2. Liegt eine schwere Erkrankung des Immunsystems vor?

Nein

Gutachterliche Stellungnahme:

Die behinderungsbedingte überwiegende Notwendigkeit des hierorts verwendeten Rollstuhles ist mangels objektivierbarer höhergradiger Ausprägung der Funktionseinschränkungen, insbesondere auch hinsichtlich Leiden Nr.1, nicht begründbar.

2. Gegen dieses Gutachten wurden vom BF im Rahmen des hierzu erteilten Parteiengehörs mit Schriftsatz vom 24.09.2019 unter Beilage eines Befundkonvolutes Einwendungen erhoben. Der BF leide unter einem zentralen N. Bronchi unter laufender Chemotherapie. Aufgrund seiner Grunderkrankung und der damit einhergehenden körperlichen Schwäche sei er nicht in der Lage, die Anmarschwege per öffentliche Verkehrsmittel zu bewältigen. Auch sei es ihm aufgrund des herabgesetzten Immunsystems nicht möglich, öffentliche Verkehrsmittel zu benutzen.

Der bereits befasste Arzt für Allgemeinmedizin führte hierauf in seiner Stellungnahme vom 04.10.2019 Folgendes aus:

"Antwort(en):

Der Antragswerber - vertreten durch den KOBV - gab im Rahmen des Parteiengehörs vom 27.09.2019 an, daß er mit dem Ergebnis des Ermittlungsverfahrens nicht einverstanden sei, da die Zusatzeintragung ?Unzumutbarkeit der öffentlichen Verkehrsmittel' trotz eingeschränkter Leistungsfähigkeit bei Bronchusca. nicht berücksichtigt wurde

Beigelegt wurde ein Gesundheitszeugnis von Dr. XXXX , Arzt für Allgemeinmedizin vom 23.09.2019, der beschreibt, daß es dem Pat. Aufgrund seiner Grundkrankheit nicht möglich sei längere Strecken zu gehen bzw. öffentliche Verkehrsmittel zu benutzen

Weiters wurde ein Befund des XXXX , Lungenabteilung vom 22-8-2019 vorgelegt, der bei V.a. Pneumonie re. Bei laufender Chemotherapie, ein Plattenepithel-CA re.
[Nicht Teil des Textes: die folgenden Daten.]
Lemma jitters_app a b : jitters (a ++ b) = jitters a + jitters b.
Proof. induction a as [|[lo hi|n] a IH]; simpl; lia. Qed.

Lemma fixed_sleep_app a b : fixed_sleep (a ++ b) = fixed_sleep a + fixed_sleep b.
Proof. induction a as [|[lo hi|n] a IH]; simpl; lia. Qed.

Section OneFeed.
Variable crawled : gset text.
Variable fetch : nat → attempt_outcome.
Variable feed_url : text.
Variable retry_count : nat.

Lemma verdict_succeeds es : ∀ d attempt fuel,
  attempt + d < attempt + fuel →
  fetch (attempt + d) = Parsed es →
  (∀ j, attempt ≤ j < attempt + d →
     ∃ msg, fetch j = Raises msg ∨ fetch j = Bozo msg) →
  verdict_from fetch fuel attempt = Succeeded es.
Proof.
  induction d as [|d IH]; intros attempt fuel Hlt Hk Hfail.
  - destruct fuel as [|fuel]; [lia |]. simpl.
    rewrite Nat.add_0_r in Hk. by rewrite Hk.
  - destruct fuel as [|[|fuel]]; [lia | lia |].
    assert (verdict_from fetch (S fuel) (S attempt) = Succeeded es) as Hrest.
    { apply (IH (S attempt) (S fuel)); [lia | |].
      - by replace (S attempt + d) with (attempt + S d) by lia.
      - intros j Hj. apply Hfail. lia. }
    destruct (Hfail attempt) as [msg [Hm | Hm]]; [lia | |];
      simpl; rewrite Hm; exact Hrest.
Qed.

Lemma schedule_jitters_success es : ∀ d k n,
  d < k →
  fetch (pred n + d) = Parsed es →
  (∀ j, pred n ≤ j < pred n + d →
     ∃ msg, fetch j = Raises msg ∨ fetch j = Bozo msg) →
  0 < n →
  jitters (schedule fetch retry_count k n) = S d.
Proof.
  induction d as [|d IH]; intros k n Hlt Hk Hfail Hn.
  - destruct k as [|k]; [lia |]. simpl.
    rewrite Nat.add_0_r in Hk. by rewrite Hk.
  - destruct k as [|k]; [lia |].
    assert (jitters (schedule fetch retry_count k (S n)) = S d) as Hrest.
    { apply IH; [lia | | | lia].
      - by replace (pred (S n) + d) with (pred n + S d) by lia.
      - intros j Hj. apply Hfail. lia. }
    destruct (Hfail (pred n)) as [msg [Hm | Hm]]; [lia | |];
      simpl; rewrite Hm, !jitters_app, Hrest;
      destruct (contains remote_closed msg);
      destruct (decide (n = retry_count)); simpl; lia.
Qed.

(** X4: a feed whose attempt number [k + 1] is within the budget and
    parses, after [k] attempts that failed in either way, is fetched with
    success: the fetch returns the links of that attempt that the store
    does not hold, the feed is taken out of the failed set, and exactly
    [k + 1] attempts are made. *)
Theorem success_after_failures (failed : gset text) (k : nat)
    (es : list entry) :
  k < retry_count →
  fetch k = Parsed es →
  (∀ j, j < k → ∃ msg, fetch j = Raises msg ∨ fetch j = Bozo msg) →
  let r := _crawl_single_feed crawled fetch feed_url retry_count failed in
  result r = Return (links_in es ∖ crawled)
  ∧ failed_after r = failed ∖ {[feed_url]}
  ∧ jitters (slept r) = S k.
Proof.
  intros Hk Hp Hfail r.
  pose proof (attempts_verdict crawled fetch feed_url retry_count retry_count
                0 ∅ failed [] eq_refl) as Hv.
  cbv zeta in Hv.
  rewrite (verdict_succeeds es k 0 retry_count) in Hv;
    [| lia | done | intros j Hj; apply Hfail; lia].
  destruct Hv as [Hres Hfa]. unfold r, _crawl_single_feed.
  split; [| split; [done |]].
  - rewrite Hres. f_equal. set_solver.
  - rewrite attempts_slept by done. simpl.
    apply (schedule_jitters_success es k retry_count 1);
      [done | done | | lia].
    intros j Hj. apply Hfail. simpl in Hj. lia.
Qed.

Lemma schedule_bounds : ∀ k n,
  n + k = S retry_count →
  jitters (schedule fetch retry_count k n) ≤ k
  ∧ fixed_sleep (schedule fetch retry_count k n)
    + Nat.min n retry_count * (Nat.min n retry_count - 1)
    ≤ 5 * k + retry_count * (retry_count - 1).
Proof.
  induction k as [|k IH]; intros n Hn.
  - simpl. split; [lia |]. rewrite Nat.min_r by lia. lia.
  - destruct (IH (S n)) as [Hj Hf]; [lia |].
    assert (n * (n - 1) + 2 * n = S n * (S n - 1)) as Hsq
      by (destruct n; simpl; lia).
    cbn [schedule jitters fixed_sleep].
    destruct (decide (n = retry_count)) as [Heq | Hne].
    + rewrite Nat.min_l by lia. rewrite Nat.min_r in Hf by lia.
      destruct (fetch (pred n)) as [msg|msg|es|msg]; simpl;
        rewrite ?jitters_app, ?fixed_sleep_app;
        try destruct (contains remote_closed msg); simpl; lia.
    + rewrite Nat.min_l by lia. rewrite Nat.min_l in Hf by lia.
      assert (n * (n - 1) ≤ retry_count * (retry_count - 1)) as Hmono.
      { apply Nat.mul_le_mono; lia. }
      destruct (fetch (pred n)) as [msg|msg|es|msg]; simpl;
        rewrite ?jitters_app, ?fixed_sleep_app;
        try destruct (contains remote_closed msg); simpl; lia.
Qed.
(** * reagraph: the [Line] symbol and the [GraphScene] composition

    A shallow embedding of [src/symbols/Line.tsx] and of the [GraphScene]
    component that follows it in the same source file.

    - JavaScript numbers are IEEE-754 doubles: [PrimFloat.float].
    - A value that may be [undefined] (an optional prop, an optional-chained
      read such as [points.from?.x]) is an [option]; [None] is [undefined]
      (or [null], which the operators used here do not tell apart).
    - The objects handed to [useSpring] are records; which of them the
      endpoint spring holds from one render to the next follows the
      dependency list of [useSpring].
    - [onChange] is followed up to its call into three: the model gives the
      arguments it hands to the constructor of the tube, not what three
      makes of them.
    - Event handlers run callbacks supplied by the host application and may
      throw; they are computations in a small trace-and-exception monad. *)

From Stdlib Require Import Floats.PrimFloat.
From Stdlib Require Import Bool List String NArith.
Import ListNotations.

Set Implicit Arguments.

(** ** JavaScript values and operators *)

Module JS.

Definition number := float.

(** [ToBoolean] on a number: [0], [-0] and [NaN] are falsy. *)
Definition truthy_number (f : number) : bool :=
  negb (PrimFloat.eqb f 0%float) && PrimFloat.eqb f f.

(** [ToBoolean] on [boolean | undefined]. *)
Definition truthy_bool (b : option bool) : bool :=
  match b with
  | Some b => b
  | None => false
  end.

(** [ToBoolean] on [string | null | undefined]: the empty string is falsy. *)
Definition truthy_string (s : option string) : bool :=
  match s with
  | Some s => negb (String.eqb s EmptyString)
  | None => false
  end.

(** [v || d] for a number that may be undefined. *)
Definition or_number (v : option number) (d : number) : number :=
  match v with
  | Some f => if truthy_number f then f else d
  | None => d
  end.

(** [Object.is] on [boolean | undefined]. *)
Definition is_bool (a b : option bool) : bool :=
  match a, b with
  | Some a, Some b => Bool.eqb a b
  | None, None => true
  | _, _ => false
  end.

(** [Object.is] on [string | null]. *)
Definition is_string (a b : option string) : bool :=
  match a, b with
  | Some a, Some b => String.eqb a b
  | None, None => true
  | _, _ => false
  end.

(** [Object.is] on [number | undefined]: [NaN] is [NaN], and [0] is not
    [-0]. *)
Definition is_number (a b : option number) : bool :=
  match a, b with
  | Some a, Some b =>
      (negb (PrimFloat.eqb a a) && negb (PrimFloat.eqb b b))
      || (PrimFloat.eqb a b
          && Bool.eqb (PrimFloat.ltb (PrimFloat.div 1%float a) 0%float)
               (PrimFloat.ltb (PrimFloat.div 1%float b) 0%float))
  | None, None => true
  | _, _ => false
  end.

(** Errors a handler can raise. *)
Variant error : Type :=
  | TypeError (msg : string).

(** Result of running a piece of code: a value or a thrown error. *)
Variant completion (A : Type) : Type :=
  | Normal (a : A)
  | Throw (e : error).
Arguments Throw {A} e.

End JS.

(** ** Event handlers: a trace of observable calls, then a completion *)

Module Handler.
Import JS.

(** The callback props of [LineProps]. *)
Variant slot : Type :=
  | OnClick
  | OnActive
  | OnContextMenu
  | OnPointerOver
  | OnPointerOut.

(** A function value supplied by the host application. *)
Variant callback : Type :=
  | HostFn (tag : nat).

(** What a handler does that the outside can observe. *)
Variant effect : Type :=
  | StopPropagation
  | Invoke (s : slot) (f : callback) (args : list bool).

Definition t (A : Type) : Type := (list effect * completion A)%type.

Definition ret {A} (a : A) : t A := ([], Normal a).

Definition bind {A B} (m : t A) (k : A -> t B) : t B :=
  match m with
  | (tr, Normal a) => let (tr', r) := k a in (tr ++ tr', r)
  | (tr, Throw e) => (tr, Throw e)
  end.

Definition trace {A} (m : t A) : list effect := fst m.
Definition outcome {A} (m : t A) : completion A := snd m.

(** [event.stopPropagation()] *)
Definition stopPropagation : t unit := ([StopPropagation], Normal tt).

(** [f(args)]: calling [undefined] throws a [TypeError]. *)
Definition call (s : slot) (f : option callback) (args : list bool) : t unit :=
  match f with
  | Some g => ([Invoke s g args], Normal tt)
  | None => ([], Throw (TypeError "not a function"))
  end.

(** [f?.(args)]: nothing happens when [f] is undefined. *)
Definition call_opt (s : slot) (f : option callback) (args : list bool) : t unit :=
  match f with
  | Some g => ([Invoke s g args], Normal tt)
  | None => ret tt
  end.

(** The prop [s] was called, with whatever function and arguments. *)
Definition invoked (s : slot) (tr : list effect) : Prop :=
  exists f args, In (Invoke s f args) tr.

Definition slot_eqb (a b : slot) : bool :=
  match a, b with
  | OnClick, OnClick
  | OnActive, OnActive
  | OnContextMenu, OnContextMenu
  | OnPointerOver, OnPointerOver
  | OnPointerOut, OnPointerOut => true
  | _, _ => false
  end.

(** Executable version of [invoked]. *)
Definition invokedb (s : slot) (tr : list effect) : bool :=
  existsb (fun e => match e with
                    | Invoke s' _ _ => slot_eqb s s'
                    | StopPropagation => false
                    end) tr.

Definition stopped (tr : list effect) : Prop := In StopPropagation tr.

End Handler.

Declare Scope handler_scope.
Delimit Scope handler_scope with handler.
Notation "c1 ;; c2" := (Handler.bind c1 (fun _ => c2))
  (at level 61, right associativity) : handler_scope.

(** Closes [~ invoked s tr] on a trace that is known call by call. *)
Ltac no_call :=
  let g := fresh "g" in
  let args := fresh "args" in
  let Hin := fresh "Hin" in
  intros (g & args & Hin); simpl in Hin;
  repeat (destruct Hin as [Hin | Hin]; try discriminate Hin);
  try contradiction.

(** ** [Line]: one edge drawn as a tube between two animated endpoints *)

Module Line.
Import JS.
Import Handler.

(** three's [Vector3]. *)
Record Vector3 : Type := { x : number; y : number; z : number }.

(** An argument with the default value 0: the default is taken when the
    argument is absent and when it is [undefined]. *)
Definition argument (i : nat) (args : list (option number)) : number :=
  match nth_error args i with
  | Some (Some f) => f
  | Some None => 0%float
  | None => 0%float
  end.

(** [new Vector3(...args)]; three declares the constructor as
    [constructor(x = 0, y = 0, z = 0)]. *)
Definition Vector3_new (args : list (option number)) : Vector3 :=
  {| x := argument 0 args;
     y := argument 1 args;
     z := argument 2 args |}.

Definition origin : Vector3 :=
  {| x := 0%float; y := 0%float; z := 0%float |}.

(** [EdgeVectors3]; the component reads both ends with [?.], so either may
    be absent. *)
Record EdgeVectors3 : Type := {
  from : option Vector3;
  to : option Vector3
}.

Record LineProps : Type := {
  color : option string;
  size : option number;
  animated : option bool;
  id : string;
  opacity : option number;
  curved : option bool;
  points : EdgeVectors3;
  onClick : option callback;
  onActive : option callback;
  onContextMenu : option callback;
  onPointerOver : option callback;
  onPointerOut : option callback
}.

Definition default {A} (v : option A) (d : A) : option A :=
  match v with
  | Some a => Some a
  | None => Some d
  end.

(** [Line.defaultProps], applied by React to every prop left undefined. *)
Definition defaultProps (p : LineProps) : LineProps :=
  {| color := default (color p) "#000"%string;
     size := default (size p) 1%float;
     animated := animated p;
     id := id p;
     opacity := default (opacity p) 1%float;
     curved := default (curved p) false;
     points := points p;
     onClick := onClick p;
     onActive := onActive p;
     onContextMenu := onContextMenu p;
     onPointerOver := onPointerOver p;
     onPointerOut := onPointerOut p |}.

(** The same props with the [curved] prop set to [c]. *)
Definition with_curved (c : bool) (p : LineProps) : LineProps :=
  {| color := color p;
     size := size p;
     animated := animated p;
     id := id p;
     opacity := opacity p;
     curved := Some c;
     points := points p;
     onClick := onClick p;
     onActive := onActive p;
     onContextMenu := onContextMenu p;
     onPointerOver := onPointerOver p;
     onPointerOut := onPointerOut p |}.

(** The values animated by the two springs. *)
Record Opacity : Type := { lineOpacity : option number }.

Record Vertices : Type := {
  fromVertices : list (option number);
  toVertices : list (option number)
}.

(** [event.value] in [onChange]: the animated values at the current frame,
    in the shape of the spring's [from] and [to].  Once the spring has
    arrived, the frame is its [to]. *)
Definition Frame : Type := Vertices.

Record CatmullRomCurve3 : Type := { curve_points : list Vector3 }.

(** The arguments of [new TubeBufferGeometry(path, tubularSegments, radius,
    radialSegments, closed)].  What three's constructor builds from them,
    and whether it completes, is not part of this record. *)
Record TubeArguments : Type := {
  path : CatmullRomCurve3;
  tubularSegments : N;
  radius : number;
  radialSegments : N;
  closed : bool
}.
Lemma main_cell_orderly : orderly (main_cell random).
Proof.
  intros c index w. unfold cell_log, main_cell, try_catch, call_getBBox, cost, measurable.
  destruct (getBBox c) as [b|].
  - destruct (index mod 2 =? 1)%nat; cbn; rewrite <- !app_assoc; cbn;
      (split; [do 3 f_equal; lia | repeat constructor]).
  - cbn. split; [by rewrite Nat.add_0_r | repeat constructor].
Qed.

Lemma interstitial_cell_orderly : orderly (interstitial_cell random).
Proof.
  intros c index w.
  unfold cell_log, interstitial_cell, try_catch, call_getBBox, cost, measurable.
  destruct (getBBox c) as [b|]; cbn.
  - rewrite <- !app_assoc; cbn. split; [do 3 f_equal; lia | repeat constructor].
  - split; [by rewrite Nat.add_0_r | repeat constructor].
Qed.

Lemma forEach_orderly f index cells w :
  orderly f ->
  forEach f index cells w
  = (inr tt, {| draws := draws w + pass_cost cells;
                writes := writes w ++ pass_log f index (draws w) cells;
                animationFrames := animationFrames w |}).
Proof.
  intros Hf. revert index w.
  induction cells as [|c rest IH]; intros index w; cbn [forEach pass_log].
  - destruct w; cbn. by rewrite Nat.add_0_r, app_nil_r.
  - unfold bind. destruct (Hf c index w) as [-> _]. rewrite IH. cbn.
    unfold pass_cost. cbn. rewrite <- app_assoc, Nat.add_assoc. done.
Qed.

Lemma frame_callback_run f w :
  frame_callback random f w
  = (inr tt,
     {| draws := draws w + pass_cost (primary f) + pass_cost (interstitial f);
        writes := writes w
                  ++ pass_log (main_cell random) 0 (draws w) (primary f)
                  ++ pass_log (interstitial_cell random) 0
                       (draws w + pass_cost (primary f)) (interstitial f);
        animationFrames := animationFrames w |}).
Proof.
  unfold frame_callback, bind.
  rewrite (forEach_orderly _ _ _ _ main_cell_orderly).
  rewrite (forEach_orderly _ _ _ _ interstitial_cell_orderly). cbn.
  by rewrite <- app_assoc.
Qed.

Lemma frame_log_split f n :
  frame_log random f n
  = pass_log (main_cell random) 0 n (primary f)
    ++ pass_log (interstitial_cell random) 0 (n + pass_cost (primary f)) (interstitial f).
Proof. unfold frame_log. by rewrite frame_callback_run. Qed.

Lemma orderly_own f c index n wr :
  orderly f -> wr ∈ cell_log f c index n -> written wr = node c.
Proof.
  intros Hf Hin. destruct (Hf c index (calm n)) as [_ Hall].
  by eapply Forall_forall in Hall.
Qed.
OL mit Satellitenherden im rechten Oberlappen, eine verplumpte Nebenniere li., St.p. Ulcus pylori, St.p. Magen-OP nach Ulcus duodeni, Hiatushernie, Cholecystolithiasis und Psoarisis mit nach erfolgter verschobener Chemotherapie und Antibiose in gutem Allgemeinzustand entlassenem Pat. beschreibt.

Ein weiterer Befund wurde bis jetzt noch nicht vorgelegt.

Die vom Antragsteller beim Antrag und bei der Untersuchung vorgebrachten Leiden wurden von allgemeinmedizinischer Seite unter Beachtung der vom Antragsteller zur Verfügung gestellten Befunde zur Kenntnis genommen und einer Einschätzung unterzogen, insbesondere konnte auch in der hierortigen Begutachtung eine derartige Einschränkung der Gehfähigkeit oder körperlichen Leistungsfähigkeit, welche eine erhebliche Erschwernis der Benutzung öffentlicher Verkehrsmittel bewirken könnte , gerade eben nicht objektiviert werden

Die neu vorgelegten Befunde zeigen keine Veränderungen auf, die einen geänderte Einstufung bewirken müßten. Nach erfolgreicher Therapie bei Pneumonieverdacht ist ein guter Allgemeinzustand beschrieben

Insgesamt beinhalten die nachgereichten Einwendungen daher keine ausreichend relevanten Sachverhalte, welche eine Änderung des Gutachtens bewirken würden, sodaß daran festgehalten wird."

3. Mit Bescheid vom 07.10.2019, OB: XXXX , wies die belangte Behörde den Antrag auf Vornahme der Zusatzeintragung "Unzumutbarkeit der Benützung öffentlicher Verkehrsmittel wegen dauerhafter Mobilitätseinschränkung aufgrund einer Behinderung" in den Behindertenpass ab.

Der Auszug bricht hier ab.